When I was a teenager, I had a deep, overriding thing for girls that were also cats. You might assume, if you’ve been with me for a while, that it had something to do with my aforementioned near-lifelong devotion to Catwoman, but it was actually weirder than that: my boyfriend at the time meowed off-handedly on the phone, a high-pitched, girly-and-also-convincingly-feline sound that…well, it wasn’t meant to be seductive but it was, at least to me. Around that same time, I started wearing a glittering pair of black ceramic cat ears (painted with pink on the inside!) every single day. I don’t remember my parents questioning this life decision. New Orleans = costume as transformation and also constume as everyday affair.

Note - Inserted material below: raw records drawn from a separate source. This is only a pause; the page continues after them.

(** X28.  [search_semantic] has no handler of its own: when it throws, the
    store is as it was, the project exists, and the exception is the failure
    of the model to load, the failure of the model on the query, the failure
    to read the stored embedding of one candidate row, or the dimension
    mismatch between the query embedding and the embedding of one candidate
    row. *)
Theorem search_semantic_throws (env : Env) (w w' : World)
    (input : SearchSemanticInput) (e : string) :
  let query := JS.prefix_of (Z.to_nat 8000) (ss_query input) in
  search_semantic env input w = (Throw e, w') ->
  db w' = db w
  /\ getProject (db w) (ss_project input) <> None
  /\ (model_load env = Throw e
      \/ model_run env query = Throw e
      \/ exists values f,
           model_run env query = Ok values /\
           In f (search_candidates (db w) (ss_project input) (ss_fileTypes input)) /\
           (deserialize_candidate (fi_path f) (fi_embedding f) = Throw e
            \/ exists c,
                 deserialize_candidate (fi_path f) (fi_embedding f) = Ok c /\
                 f32_length (new_Float32Array values)
                   <> f32_length (Embeddings.cand_embedding c) /\
                 Embeddings.cosineSimilarity (new_Float32Array values)
                   (Embeddings.cand_embedding c) = Throw e)).
Proof.
  intros query. unfold search_semantic. run_m. cbn [db]. fold query.
  set (candidates := search_candidates _ _ _).
  destruct (getProject (db w) (ss_project input)); [|discriminate].
  destruct (Nat.eqb (List.length candidates) 0); [discriminate|].
  destruct (model_load env) as [[]|e0].
  - destruct (model_run env query) as [values|e1] eqn:Er.
    + destruct (map_result _ candidates) as [cwe|e2] eqn:Ec.
      * destruct (Embeddings.findSimilar _ cwe _ _) as [similar|e3] eqn:Ef;
          [discriminate|].
        intros H. injection H as <- <-. cbn [db].
        split; [reflexivity|]. split; [discriminate|]. right. right.
        unfold Embeddings.findSimilar in Ef.
        destruct (map_result _ cwe) as [scored|e4] eqn:Es; cbn [rbind] in Ef;
          [discriminate|].
        injection Ef as ->.
        apply EmbeddingsFacts.map_result_Throw_inv in Es. destruct Es as (c & Hc & Hs).
        eapply EmbeddingsFacts.map_result_Ok_In in Ec; [|exact Hc].
        destruct Ec as (f & Hf & Hd).
        exists values, f. split; [reflexivity|]. split; [exact Hf|]. right.
        exists c. split; [exact Hd|].
        destruct (Embeddings.cosineSimilarity (new_Float32Array values)
                    (Embeddings.cand_embedding c)) as [s|e5] eqn:Ecos;
          cbn [rbind] in Hs; [discriminate|].
        injection Hs as ->. split; [|reflexivity].
        unfold Embeddings.cosineSimilarity in Ecos.
        destruct (Nat.eqb _ _) eqn:En; cbn [negb] in Ecos; [discriminate|].
        now apply Nat.eqb_neq.
      * intros H. injection H as <- <-. cbn [db].
        split; [reflexivity|]. split; [discriminate|]. right. right.
        apply EmbeddingsFacts.map_result_Throw_inv in Ec. destruct Ec as (f & Hf & Hd).
        exists values, f. split; [reflexivity|]. split; [exact Hf|]. now left.
    + intros H. injection H as <- <-. cbn [db].
      split; [reflexivity|]. split; [discriminate|]. right. now left.
  - intros H. injection H as <- <-.
    split; [reflexivity|]. split; [discriminate|]. now left.
Qed.

(** A model that answers in two dimensions, over rows stored in one. *)
Lemma search_semantic_throws_witness :
  let env := mkEnv (existsSync Demo.env) (readFile Demo.env)
               (stat_size Demo.env) (findTextFiles Demo.env) (path_join Demo.env)
               (path_relative Demo.env) (path_extname Demo.env) (md5_hex Demo.env)
               (Ok tt) (fun _ => Ok [Demo.f_one; Demo.f_one])
               (db_write_error Demo.env) (now Demo.env) in
  let input := mkSearchSemanticInput "retry" "demo" None None None in
  search_semantic env input Demo.world0
    = (Throw "Embedding dimensions don't match: 2 vs 1",
       mkWorld Demo.db0 [EmbedInvocation "retry"])
  /\ getProject Demo.db0 "demo" <> None.
Proof.
  intros env input.
  assert (H : search_semantic env input Demo.world0
              = (Throw "Embedding dimensions don't match: 2 vs 1",
                 mkWorld Demo.db0 [EmbedInvocation "retry"]))
    by (vm_compute; reflexivity).
  split; [exact H|].
  exact (proj1 (proj2 (@search_semantic_throws env Demo.world0 _ input _ H))).
Defined.

End SearchFailures.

My first year of college, a close artist friend drew me a mesmerizing picture of a glamorous catgirl for my birthday; I wish I still had it. Around that same time, my future roommate and I rented a film that I am in no way recommending. I forgot everything about it deliberately as I watched it, because despite the talents in its cast, it is dramatically terrible. I don’t even want to give you the title. Even the title is that bad. But what made the experience worth it, and what I never, ever forgot, was Rose McGowan as:
For two decades, I resigned this thing I had to the giggle-worthy follies of youth and moved on. Right? We move on? Our drives change, or something? It seemed like what happened. Until the Met Gala hit my Twitter feed and fucking Doja Cat whose music I do not even connect to (strikes me from what I hear as hypersexual-yet-void-of-sensuality-which-I-am-passionately-against) had to go and…and…and…

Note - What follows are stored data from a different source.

Lemma rest_text_captured (whole s : str) :
  ends_clean s -> run rest_text whole s [] final = (fun g => [g]) <$> captured s.
Proof.
  intros Hs. rewrite (rest_text_final whole s [] Hs). now destruct s.
Qed.

Lemma checkbox_match_clean (k : cclass) (s : str) :
  ends_clean s ->
  re_match (checkbox (One k)) s
  = match lstrip s with
    | c :: s1 => if (chr "-" =? c)%N then box_with k s1 else None
    | [] => None
    end.
Proof.
  intros Hs. rewrite checkbox_match. unfold box_with.
  destruct (lstrip s) as [|c s1] eqn:E; [reflexivity|].
  destruct (chr "-" =? c)%N; [|reflexivity].
  assert (H1 : ends_clean s1) by exact (ends_clean_lstrip_tail s [c] s1 Hs E).
  destruct (lstrip s1) as [|c1 [|c2 [|c3 s4]]] eqn:E1; try reflexivity.
  - now destruct (chr "[" =? c1)%N.
  - destruct (chr "[" =? c1)%N; [|reflexivity]. now destruct (accepts k c2).
  - assert (H4 : ends_clean s4)
      by exact (ends_clean_lstrip_tail s1 [c1; c2; c3] s4 H1 E1).
    rewrite (rest_text_captured s s4 H4).
    destruct (chr "[" =? c1)%N; [|reflexivity].
    destruct (accepts k c2); [|reflexivity].
    now destruct (chr "]" =? c3)%N.
Qed.

Lemma bullet_match_clean (b : ascii) (s : str) :
  is_space (chr b) = false -> ends_clean s ->
  re_match (bullet b) s
  = match lstrip s with
    | c :: s1 => if (chr b =? c)%N then (fun g => [g]) <$> captured s1 else None
    | [] => None
    end.
Proof.
  intros Hb Hs. rewrite (bullet_match b s Hb).
  destruct (lstrip s) as [|c s1] eqn:E; [reflexivity|].
  destruct (chr b =? c)%N; [|reflexivity].
  apply rest_text_captured. exact (ends_clean_lstrip_tail s [c] s1 Hs E).
Qed.

Lemma first_match_classify (s : str) (lvl n : nat) :
  ends_clean s ->
  first_match task_patterns s lvl n = task_of lvl n <$> classify s.
Proof.
  intros Hs. unfold task_patterns, ch. cbn [first_match].
  rewrite !(checkbox_match_clean _ s Hs).
  rewrite !(fun b H => bullet_match_clean b s H Hs) by reflexivity.
  unfold classify.
  destruct (lstrip s) as [|c s1]; [reflexivity|].
  destruct (N.eqb_spec (chr "-") c) as [<-|Hd].
  - change (chr "*" =? chr "-")%N with false. change (chr "+" =? chr "-")%N with false.
    unfold box_with, box.
    destruct (lstrip s1) as [|c1 [|c2 [|c3 s4]]];
      try (now destruct (captured s1)).
    destruct (chr "[" =? c1)%N; cbn [andb]; [|now destruct (captured s1)].
    destruct (chr "]" =? c3)%N;
      [|rewrite !andb_false_r; now destruct (captured s1)].
    rewrite !andb_true_r. unfold mark_status. cbn [accepts].
    destruct (captured s4) as [g|]; cbn [fmap option_fmap option_map].
    + destruct (chr "x" =? c2)%N; [reflexivity|].
      destruct (chr "X" =? c2)%N; [reflexivity|].
      destruct (is_space c2); [reflexivity|].
      destruct (chr "~" =? c2)%N; [reflexivity|].
      destruct (chr "o" =? c2)%N; [reflexivity|].
      now destruct (captured s1).
    + destruct (chr "x" =? c2)%N, (chr "X" =? c2)%N, (is_space c2),
        (chr "~" =? c2)%N, (chr "o" =? c2)%N; now destruct (captured s1).
  - destruct (chr "*" =? c)%N, (chr "+" =? c)%N;
      try reflexivity; now destruct (captured s1).
Qed.

(** [parse_task_line] in terms of the deterministic recogniser. *)
Lemma parse_task_line_classify (line : str) (n : nat) :
  parse_task_line line n
  = task_of (leading_whitespace line / 2 + 1) n <$> classify (rstrip line).
Proof.
  unfold parse_task_line, leading_whitespace, lstrip.
  rewrite take_while_length.
  destruct (rstrip line) as [|c r] eqn:E; [reflexivity|].
  cbn [truthy negb]. rewrite <- E. apply first_match_classify, rstrip_ends_clean.
Qed.

Lemma take_while_app_stuck (p : uchar -> bool) (w : str) (c : uchar) (r : str) :
  Forall (fun x => p x = true) w -> p c = false -> take_while p (w ++ c :: r) = w.
Proof.
  intros Hw Hc. induction Hw as [|x w Hx _ IH]; simpl.
  - now rewrite Hc.
  - now rewrite Hx, IH.
Qed.

Lemma lstrip_indent (w : str) (c : uchar) (r : str) :
  blank w -> is_space c = false -> lstrip (w ++ c :: r) = c :: r.
Proof.
  intros Hw Hc. unfold lstrip. rewrite drop_while_all by exact Hw.
  now apply drop_while_stuck.
Qed.

Lemma blank_rstrip (s : str) : blank s -> rstrip s = [].
Proof.
  intros H. rewrite <- (app_nil_l s). rewrite rstrip_app_blank by exact H. reflexivity.
Qed.

Lemma strip_nonempty_rstrip (s : str) : strip s <> [] -> rstrip s <> [].
Proof. unfold strip. intros H E. apply H. now rewrite E. Qed.

Lemma strip_blank_prefix (w t : str) :
  blank w -> rstrip t <> [] -> strip (w ++ t) = strip t.
Proof.
  intros Hw Ht. unfold strip. rewrite rstrip_app_keep by exact Ht.
  unfold lstrip. now apply drop_while_all.
Qed.

Lemma strip_head_clean (c : uchar) (s : str) :
  is_space c = false -> ends_clean (c :: s) -> strip (c :: s) = c :: s.
Proof.
  intros Hc Hs. rewrite strip_clean by exact Hs. now apply lstrip_stuck.
Qed.

(** What is captured starts with a character that is not whitespace, so
    it does not strip to the empty string. *)
Lemma captured_nonblank (s g : str) :
  ends_clean s -> captured s = Some g -> strip g <> [].
Proof.
  intros Hs Hg. destruct s as [|c0 s0] eqn:Es; [discriminate|]. rewrite <- Es in *.
  assert (Hne : s <> []) by (rewrite Es; discriminate).
  pose proof (lstrip_nonempty s Hs Hne) as Hl.
  pose proof (drop_while_head is_space s) as Hh. fold (lstrip s) in Hh.
  rewrite Es in Hg. simpl in Hg. rewrite <- Es in Hg. injection Hg as <-.
  destruct (lstrip s) as [|c d]; [congruence|].
  simpl. rewrite (newline_is_space c Hh).
  destruct (strip_keeps_head c (take_while (accepts Dot) d) Hh) as [s' ->].
  discriminate.
Qed.

Lemma classify_some_nonblank (s : str) (st : TaskStatus) (g : str) :
  ends_clean s -> classify s = Some (st, g) -> strip g <> [].
Proof.
  intros Hs. unfold classify, box.
  destruct (lstrip s) as [|c s1] eqn:E; [discriminate|].
  assert (H1 : ends_clean s1) by exact (ends_clean_lstrip_tail s [c] s1 Hs E).
  assert (Plain : pair PENDING <$> captured s1 = Some (st, g) -> strip g <> []).
  { destruct (captured s1) as [g'|] eqn:C; [|discriminate].
    intros [= <- <-]. exact (captured_nonblank s1 g' H1 C). }
  destruct (chr "-" =? c)%N.
  - destruct (lstrip s1) as [|c1 [|c2 [|c3 s4]]] eqn:E1; try exact Plain.
    assert (H4 : ends_clean s4)
      by exact (ends_clean_lstrip_tail s1 [c1; c2; c3] s4 H1 E1).
    destruct ((chr "[" =? c1) && (chr "]" =? c3))%N; [|exact Plain].
    destruct (mark_status c2); [|exact Plain].
    destruct (captured s4) as [g'|] eqn:C; [|exact Plain].
    intros [= <- <-]. exact (captured_nonblank s4 g' H4 C).
  - destruct ((chr "*" =? c) || (chr "+" =? c))%N; [exact Plain | discriminate].
Qed.

Lemma captured_nonempty (s : str) :
  s <> [] -> captured s = Some (take_while (accepts Dot) (lstrip s)).
Proof. now destruct s. Qed.

(** The text captured after a bullet or a checkbox: the first physical
    line of the stripped text. *)
Lemma captured_text (w text : str) :
  blank w -> strip text <> [] ->
  captured (w ++ rstrip text) = Some (take_while (accepts Dot) (strip text)).
Proof.
  intros Hw Hne. pose proof (strip_nonempty_rstrip text Hne) as Hr.
  rewrite captured_nonempty by (destruct w; [exact Hr | discriminate]).
  unfold strip, lstrip. now rewrite drop_while_all.
Qed.

Lemma captured_rstrip (text : str) :
  strip text <> [] ->
  captured (rstrip text) = Some (take_while (accepts Dot) (strip text)).
Proof. intros H. apply (captured_text [] text); [constructor | exact H]. Qed.

Lemma one_line_capture (text : str) :
  one_line (strip text) -> strip (take_while (accepts Dot) (strip text)) = strip text.
Proof.
  intros H. rewrite take_while_all by now apply one_line_dot. apply strip_idem.
Qed.

Lemma checkbox_line (indent sp text : str) (m : uchar) (st : TaskStatus) (n : nat) :
  blank indent -> blank sp -> mark_status m = Some st -> strip text <> [] ->
  parse_task_line (indent ++ chr "-" :: sp ++ chr "[" :: m :: chr "]" :: text) n
  = Some (mkTask (strip (take_while (accepts Dot) (strip text))) st
                 (length indent / 2 + 1) n).
Proof.
  intros Hi Hsp Hm Hne. pose proof (strip_nonempty_rstrip text Hne) as Hr.
  rewrite parse_task_line_classify. unfold leading_whitespace.
  rewrite take_while_app_stuck by (exact Hi || reflexivity).
  replace (indent ++ chr "-" :: sp ++ chr "[" :: m :: chr "]" :: text)
    with ((indent ++ chr "-" :: sp ++ [chr "["; m; chr "]"]) ++ text)
    by (rewrite <- !app_assoc; simpl; rewrite <- !app_assoc; reflexivity).
  rewrite rstrip_app_keep by exact Hr.
  rewrite <- !app_assoc. simpl. rewrite <- !app_assoc. simpl.
  unfold classify. rewrite lstrip_indent by (exact Hi || reflexivity).
  rewrite N.eqb_refl. unfold box. rewrite lstrip_indent by (exact Hsp || reflexivity).
  rewrite !N.eqb_refl, Hm. cbn [andb].
  rewrite (captured_rstrip text Hne).
  reflexivity.
Qed.

Lemma star_plus_line (b : ascii) (indent text : str) (n : nat) :
  b = "*"%char \/ b = "+"%char -> blank indent -> strip text <> [] ->
  parse_task_line (indent ++ chr b :: text) n
  = Some (mkTask (strip (take_while (accepts Dot) (strip text))) PENDING
                 (length indent / 2 + 1) n).
Proof.
  intros Hb Hi Hne. pose proof (strip_nonempty_rstrip text Hne) as Hr.
  rewrite parse_task_line_classify. unfold leading_whitespace.
  rewrite take_while_app_stuck by (exact Hi || (destruct Hb as [-> | ->]; reflexivity)).
  replace (indent ++ chr b :: text) with ((indent ++ [chr b]) ++ text)
    by (now rewrite <- app_assoc).
  rewrite rstrip_app_keep by exact Hr. rewrite <- app_assoc. simpl.
  unfold classify.
  rewrite lstrip_indent by (exact Hi || (destruct Hb as [-> | ->]; reflexivity)).
  rewrite (captured_rstrip text Hne).
  destruct Hb as [-> | ->]; reflexivity.
Qed.

(** Closes a goal [exists t, _ = Some t /\ _ /\ (_ = false -> status t = PENDING)]
    once the recogniser has been evaluated. *)
Ltac dash_done :=
  eexists; repeat split; solve [ intros _; reflexivity | cbn; discriminate ].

So, plus sa change as I sit here in the full-body burn of realization that none of this ever went away. I thought I had already learned the lesson that when I, personally, declare to all and sundry that I’ve moved on from or grown out of a thing, what I’m really saying is that that thing is no longer accessible to me or cannot exist in this world of ours. But everything exists, even catgirls, clearly. She’s missing whiskers and that’s a damn shame but she makes up for it with that nose.
I grew up with dogs, by the way. I’m not even a cat person. None of this makes any sense, but very few of my inclinations do. My plan to justify this Hot and Disabled installment was to talk about the unconventional and transcendent beauty and sexiness of creatures who are indisputably woman and also indisputably cat, and then make some very literary connection between that specific form of hotness and disability. Seems easy enough! But it falters, for two reasons:
1.) Once you start explicitly concieving of the disabled body as beautiful, you start to attract undesirables, like dudes who have fetishes for disability or a former Actual Friend of mine who told me that a lot of men will be attracted to my crutches because they make me look submissive. (I…I was friends with this person for many, many years. Anyway! Don’t fall into the trap of believing that because somebody was in your life early on they should stay there on this strength alone! It is circumstance, not itself strength!)
2.) If I try to intellectualize my deep-seated thing for catgirls, all of you will be like, “uhhh clearly you’re just horny and trying to be all writerly about it.” Which would definitely be the case. And so I won’t bother pretending there’s some philisophical anything behind all this. As Emily Dickenson said, “The heart wants what it wants — or else it does not care.”
I care a little bit, I’m not entirely unembarrassed. But I am enough so not to keep all this a secret anymore. Blame Doja Cat. And here I thought I was long past the age that Doja Cat could have an impact on me. The fountain of youth takes mysterious forms.